Within months, ATEED boss Brett O’Riley had moved on. But Goff still has the outfit in his sights.

O’Riley’s replacement, Nick Hill, barely had time to get his own feet under the desk before the mayor wrote to the chair of the ATEED board, David McConnell, asking for Hill to conduct a “first principles review” of everything the organisation does.

The Spinoff has a copy of that letter. In it, Goff noted that ATEED seems to duplicate work done by government agencies like Trade and Enterprise, Callaghan Innovation and Tourism New Zealand. He also wondered whether ATEED was making the most of opportunities to work with local initiatives like “the Southern Initiative, COMET and the business improvement districts”. The first two of those are Manukau-based council agencies that coordinate educational, health and social programmes. ATEED already does some of this work but it’s a world away from what it has treated as core business: running big events like the Masters Games, enticing to entrepreneurs to set up shop here and sharpening the tourism potential of the place.

I asked Goff about the review Hill has been asked to do, thinking he would beat around the bush. He didn’t. He said it’s “a basic review of everything they’re doing and how well it’s being done”.

Does ATEED have a reduced budget? “Yes it does.” And reduced staffing? Yes, that too.

“Look, we do need a body to promote Auckland as a destination, and to promote us as a city with work skills,” he said. “But why would we want to double up on the work of government bodies like the Ministry of Business, Industry and Economic Development?”

So does he even value the work ATEED does? “Auckland did very well from the Masters Games,” he said, but then added that sometimes ATEED talks about events as if it made them happen when really it’s “a contributor”.

Was that the case with the Masters Games? In that instance, he acknowledged, “they were a driving force”.

Phil Goff and Nick Hill both spoke at a function last night to open the innovation hub Grid AKL’s new Generator building, in the Wynyard Quarter. Goff was excited about innovation and quoted the late Paul Callaghan: “a place where talent wants to live”.

“I thought that was so good I stole it for my campaign slogan last year,” he said. Which was true.

Hill made an amazing speech. He looked at the notes his comms team had given him and then said he had some other things he wanted to say. So he tossed the notes aside. After calling innovation “really really important”, which made everyone feel good, he said that when you strip away the population growth, productivity in Auckland “is actually going backwards”. Then he pointed out that the room was full of white people and most of us were male as well.

“What we need,” he said, “is an innovation corridor, running north south through the city. We need to be linked up to what’s happening in Manukau and in the Southern Initiative. We need to be talking about how we generate real value. Not the buildings, but the people side.”

It felt like a real throwdown to Goff. Five weeks into the job, the new ATEED boss was saying to the mayor he was totally on board with the idea of bring the people of south Auckland into the equation.

Then-Labour leader Andrew Little congratulates Phil Goff following the mayoral election on October 8, 2016. Photo: Fiona Goodall

Meanwhile, Goff has a long-term budget to resolve. Spending has grown “because of the marked growth in population” and rates income hasn’t kept up. He can’t borrow more because that would impact the credit rating, not just of Auckland Council, but of all local councils.  And it’s not credible to make the budget work just by cutting off ATEED and/or whichever other parts of the council body he doesn’t like. When he says all the easy options have gone, he really means they’re already well into the not-so-easy options.
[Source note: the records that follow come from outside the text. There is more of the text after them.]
(** * build_mods.py: merging mod overlays and deploying them into a game folder

    A shallow embedding of [build_mods.py] over an explicit model of the
    file system, followed by the properties of the safe remover, the
    directory linker, the tree merger, the mod builder, the deployer and
    the undeployer.

    The file system is a finite map from physical paths to nodes.  Paths
    given to the Python library are resolved the way the operating system
    resolves them: links met on the way are followed, up to a bound.  The
    library calls used by the script ([Path.exists], [os.walk],
    [shutil.copy2], ...) are modelled on top of that map; the functions of
    the script itself are transcribed statement by statement. *)

From Stdlib Require Import Strings.String Strings.Ascii Strings.Byte.
From stdpp Require Import base option list strings gmap sorting.

Open Scope string_scope.
Open Scope list_scope.

(** ** Paths, nodes and the store *)

Abbreviation path := (list string).
Abbreviation content := (list byte).

#[global] Instance byte_eq_decision : EqDecision byte := Byte.byte_eq_dec.

(** What sits at a path.  A junction is the Windows directory reparse
    point made by [mklink /J]. *)
Inductive node :=
  | File (data : content)
  | Dir
  | Symlink (target : path)
  | Junction (target : path).

#[global] Instance node_eq_decision : EqDecision node.
Proof. solve_decision. Defined.

Abbreviation fsmap := (gmap path node).

(** Python exception classes that the modelled calls can raise. *)
Inductive exn :=
  | FileNotFoundError
  | FileExistsError
  | NotADirectoryError
  | IsADirectoryError
  | OSError
  | SameFileError
  | ShutilError
  | CalledProcessError
  | BadZipFile
  | ValueError
  | RecursionError.

(** [except OSError] catches exactly these. *)
Definition is_OSError (e : exn) : bool :=
  match e with
  | CalledProcessError | BadZipFile | ValueError | RecursionError => false
  | _ => true
  end.

(** One member of a zip archive: its name split at the separators, and its
    bytes ([None] for a directory member). *)
Abbreviation zip_member := (path * option content)%type.

(** The calls whose order the properties speak about. *)
Inductive event :=
  | Call_symlink (target dest : path)
  | Call_mklink (dest target : path)
  | Call_copytree (src dest : path)
  | Call_copy2 (src dest : path).

(** Everything outside the script: the platform, what the current user may
    do, the archive library, and where the script lives. *)
Record env := Env {
  os_nt : bool;               (* os.name == "nt" *)
  link_budget : nat;          (* links followed in one resolution before the OS gives up *)
  recursion_limit : nat;      (* nesting depth the recursive library walkers can reach *)
  symlink_privilege : bool;   (* may this user create symbolic links *)
  junction_available : bool;  (* does "cmd /c mklink /J" work here *)
  unzip : content → option (list zip_member);  (* zipfile's parser *)
  builder_dir : path          (* Path(__file__).resolve().parent *)
}.

Record world := World {
  w_fs : fsmap;
  w_log : list event
}.

(** ** Path helpers *)

Definition parent (p : path) : path := removelast p.
Definition basename (p : path) : string := List.last p "".

Fixpoint strip_prefix (pre p : path) : option path :=
  match pre, p with
  | [], _ => Some p
  | a :: pre', b :: p' => if decide (a = b) then strip_prefix pre' p' else None
  | _ :: _, [] => None
  end.

(** [under d p]: [p] is [d] or lies below it. *)
Definition under (d p : path) : bool :=
  match strip_prefix d p with Some _ => true | None => false end.

(** The root directory always exists and is not stored. *)
Definition node_at (fs : fsmap) (p : path) : option node :=
  match p with
  | [] => Some Dir
  | _ => fs !! p
  end.

(** Names of the entries directly inside the directory stored at [d]. *)
Definition listdir (fs : fsmap) (d : path) : list string :=
  omap (λ kv : path * node,
          match strip_prefix d kv.1 with
          | Some [name] => Some name
          | _ => None
          end) (map_to_list fs).

(** ** Path resolution *)

(** [locate hops fs cur rest] walks [rest] from the directory [cur]: every
    component but the last must be a directory, links among them are
    followed (at most [hops] of them); the last component is not looked
    at.  The result is the physical place of the last component. *)
Fixpoint locate (hops : nat) (fs : fsmap) : path → path → exn + path :=
  fix go (cur rest : path) {struct rest} : exn + path :=
    match rest with
    | [] => inr cur
    | c :: rest' =>
      match rest' with
      | [] => inr (cur ++ [c])
      | _ :: _ =>
        match fs !! (cur ++ [c]) with
        | None => inl FileNotFoundError
        | Some (File _) => inl NotADirectoryError
        | Some Dir => go (cur ++ [c]) rest'
        | Some (Symlink t) | Some (Junction t) =>
          match hops with
          | 0 => inl OSError
          | S h => locate h fs [] (t ++ rest')
          end
        end
      end
    end.

(** [os.lstat]: the node at a path, a final link not followed. *)
Definition lstat (E : env) (fs : fsmap) (p : path) : exn + (path * node) :=
  match locate (link_budget E) fs [] p with
  | inl e => inl e
  | inr l =>
    match node_at fs l with
    | Some n => inr (l, n)
    | None => inl FileNotFoundError
    end
  end.

(** [os.stat]: as [lstat], final links followed. *)
Fixpoint stat_from (hops : nat) (E : env) (fs : fsmap) (p : path) : exn + (path * node) :=
  match lstat E fs p with
  | inl e => inl e
  | inr (l, Symlink t) | inr (l, Junction t) =>
    match hops with
    | 0 => inl OSError
    | S h => stat_from h E fs t
    end
  | inr (l, n) => inr (l, n)
  end.

Definition stat (E : env) (fs : fsmap) (p : path) : exn + (path * node) :=
  stat_from (link_budget E) E fs p.

(** Where [open(p, "wb")] puts the bytes: final links are followed, an
    absent last component is created, a directory is refused. *)
Fixpoint open_wb_from (hops : nat) (E : env) (fs : fsmap) (p : path) : exn + path :=
  match locate (link_budget E) fs [] p with
  | inl e => inl e
  | inr l =>
    match node_at fs l with
    | None | Some (File _) => inr l
    | Some Dir => inl IsADirectoryError
    | Some (Symlink t) | Some (Junction t) =>
      match hops with
      | 0 => inl OSError
      | S h => open_wb_from h E fs t
      end
    end
  end.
They’re debating hot-button topics like whether sports clubs should pay for the privilege of using the playing fields. (It was fascinating listening to Cr Dick Quax at a recent meeting, trying to reconcile his commitment to kids in sport with his user-pays approach to politics. The kids won.)

Library staff numbers have been cut. The operating budgets of the museums, galleries and sports venues that come under the Regional Facilities umbrella have been gouged. Auckland Art Gallery lost over $1 million from last year to this: a cut of 13% on top of other cuts in previous years.
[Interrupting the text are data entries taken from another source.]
(** Whenever createReservation returns a reservation, under any schedule,
    its expires_at is what [setMinutes(getMinutes() + 1)] makes of the clock
    reading taken just before the insert, and the stored row carries the
    same expires_at.  On a server whose zone has a fixed offset this is the
    reading plus 60000 milliseconds, and not the ten minutes of the README.

    Five steps precede that reading (the existence check, and the item
    read, clock reading and two sums of the admission check), so it is the
    clock of [after 6 w]. *)
Theorem reservation_window_is_one_minute
    (w w' : World) (input : CreateReservationInput.t)
    (resp : ReservationResponse.t) :
  createReservation input w = (Returned resp, w') ->
  RESERVATION_EXPIRY_MINUTES = 1
  /\ ReservationResponse.expires_at resp
     = setMinutes_plus (zone w) (clock (after 6 w)) 1
  /\ ReservationResponse.status resp = PENDING
  /\ (exists row,
        In row (reservations (db w'))
        /\ as_response row = resp
        /\ Reservation.expires_at row = ReservationResponse.expires_at resp)
  /\ (fixed_offset (zone w) ->
      ReservationResponse.expires_at resp = clock (after 6 w) + 1 * 60000
      /\ ReservationResponse.expires_at resp
         <> clock (after 6 w) + 10 * 60000).
Proof.
  intros H. unfold createReservation in H.
  unfold bind at 1 in H.
  destruct (itemExists (CreateReservationInput.item_id input) w)
    as [[found|e] w0] eqn:E0; [|discriminate H].
  apply itemExists_world in E0.
  destruct (negb found); [discriminate H|].
  unfold bind at 1 in H.
  destruct (getAvailableQuantity (CreateReservationInput.item_id input) w0)
    as [[availableQty|e] w1] eqn:E1; [|discriminate H].
  apply getAvailableQuantity_world in E1.
  destruct (availableQty <? CreateReservationInput.quantity input);
    [discriminate H|].
  unfold bind, newDate, timeZone, insert in H. cbv zeta in H.
  destruct (insert_reservation (uuids (advance (advance w1))
                                  (issued (advance (advance w1))))
              (clock (advance (advance w1)))
              (CreateReservationInput.item_id input)
              (CreateReservationInput.customer_id input)
              (CreateReservationInput.quantity input)
              (setMinutes_plus (zone (advance w1)) (clock (advance w1))
                 RESERVATION_EXPIRY_MINUTES)
              (db (advance (advance w1)))) as [[data|err] s] eqn:E2;
    [|discriminate H].
  apply insert_reservation_Data in E2; destruct E2 as [Erow Es].
  unfold ret in H. inversion H; subst resp w'; clear H.
  subst w1 w0.
  change (advance (after 4 (after 1 w))) with (after 6 w) in *.
  rewrite (zone_after 6 w) in Erow.
  subst. unfold RESERVATION_EXPIRY_MINUTES.
  cbn [as_response ReservationResponse.expires_at ReservationResponse.status
       ReservationResponse.created_at Reservation.expires_at
       Reservation.status Reservation.created_at db reservations].
  split; [reflexivity|]. split; [reflexivity|].
  split; [reflexivity|]. split.
  - eexists. split; [apply in_or_app; right; left; reflexivity|].
    split; reflexivity.
  - intros Hz. rewrite (setMinutes_plus_fixed _ _ _ Hz). split; lia.
Qed.

Lemma reservation_window_is_one_minute_witness :
  exists resp w',
    createReservation request_by_alice widget_world = (Returned resp, w')
    /\ ReservationResponse.expires_at resp = 1000 + 1 * 60000
    /\ ReservationResponse.expires_at resp <> 1000 + 10 * 60000.
Proof.
  eexists; eexists.
  assert (E : createReservation request_by_alice widget_world
              = (Returned (as_response (hold "uuid-1" "alice" 1 PENDING 1000)),
                 snd (createReservation request_by_alice widget_world)))
    by reflexivity.
  destruct (reservation_window_is_one_minute _ _ _ _ E)
    as [_ [_ [_ [_ H]]]].
  split; [exact E|]. exact (H utc_fixed).
Defined.

(** C9 fails on the code.  On a server in a zone with daylight saving, a
    validated request served one second into the repeated hour is accepted
    and answered with a hold whose expires_at lies 59 minutes before its
    creation instead of one minute after it: [setMinutes] works on the
    local wall-clock time, and reads the repeated local time back with the
    summer offset.  The hold is refused as expired when confirmed at once,
    and the admission check does not count it. *)
Theorem hold_created_in_repeated_hour_is_expired :
  let now := end_of_summer_time_2026 + 1000 in
  isolated repeated_hour_world
  /\ clock repeated_hour_world = now
  /\ createReservationSchema request_by_alice = true
  /\ fst (getAvailableQuantity "uuid-0" repeated_hour_world) = Returned 2
  /\ fst (createReservation request_by_alice repeated_hour_world)
     = Returned
         (as_response
            (Reservation.mk "uuid-1" "uuid-0" "alice" 1 PENDING now
               (now - 3540000) None None))
  /\ now - 3540000 <> now + 1 * 60000
  /\ reservations
       (db (snd (createReservation request_by_alice repeated_hour_world)))
     = [Reservation.mk "uuid-1" "uuid-0" "alice" 1 PENDING now
          (now - 3540000) None None]
  /\ fst (confirmReservation "uuid-1"
            (snd (createReservation request_by_alice repeated_hour_world)))
     = Thrown (mkAppError 409 "Cannot confirm an expired reservation"
                 RESERVATION_EXPIRED)
  /\ fst (getAvailableQuantity "uuid-0"
            (snd (createReservation request_by_alice repeated_hour_world)))
     = Returned 2.
Proof. vm_compute. repeat split; discriminate. Qed.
And on it goes. The trouble is, at the same time we now know the council pays its staff (many of them but not all) salaries that are absurdly out of whack with the private sector. There are mid-level professional staff with no management function at all paid well over $100,000.

Goff said things were changing. The salary of the incoming CEO of Auckland Transport is $100,000 less than that of the outgoing one, “and there are no bonuses either”.

That’s good, I said, but using attrition to drop the top salaries is easy. You’ve got a workforce with established relativities and it looks like far too many of them are earning far more than private sector equivalents. How are you going to fix that?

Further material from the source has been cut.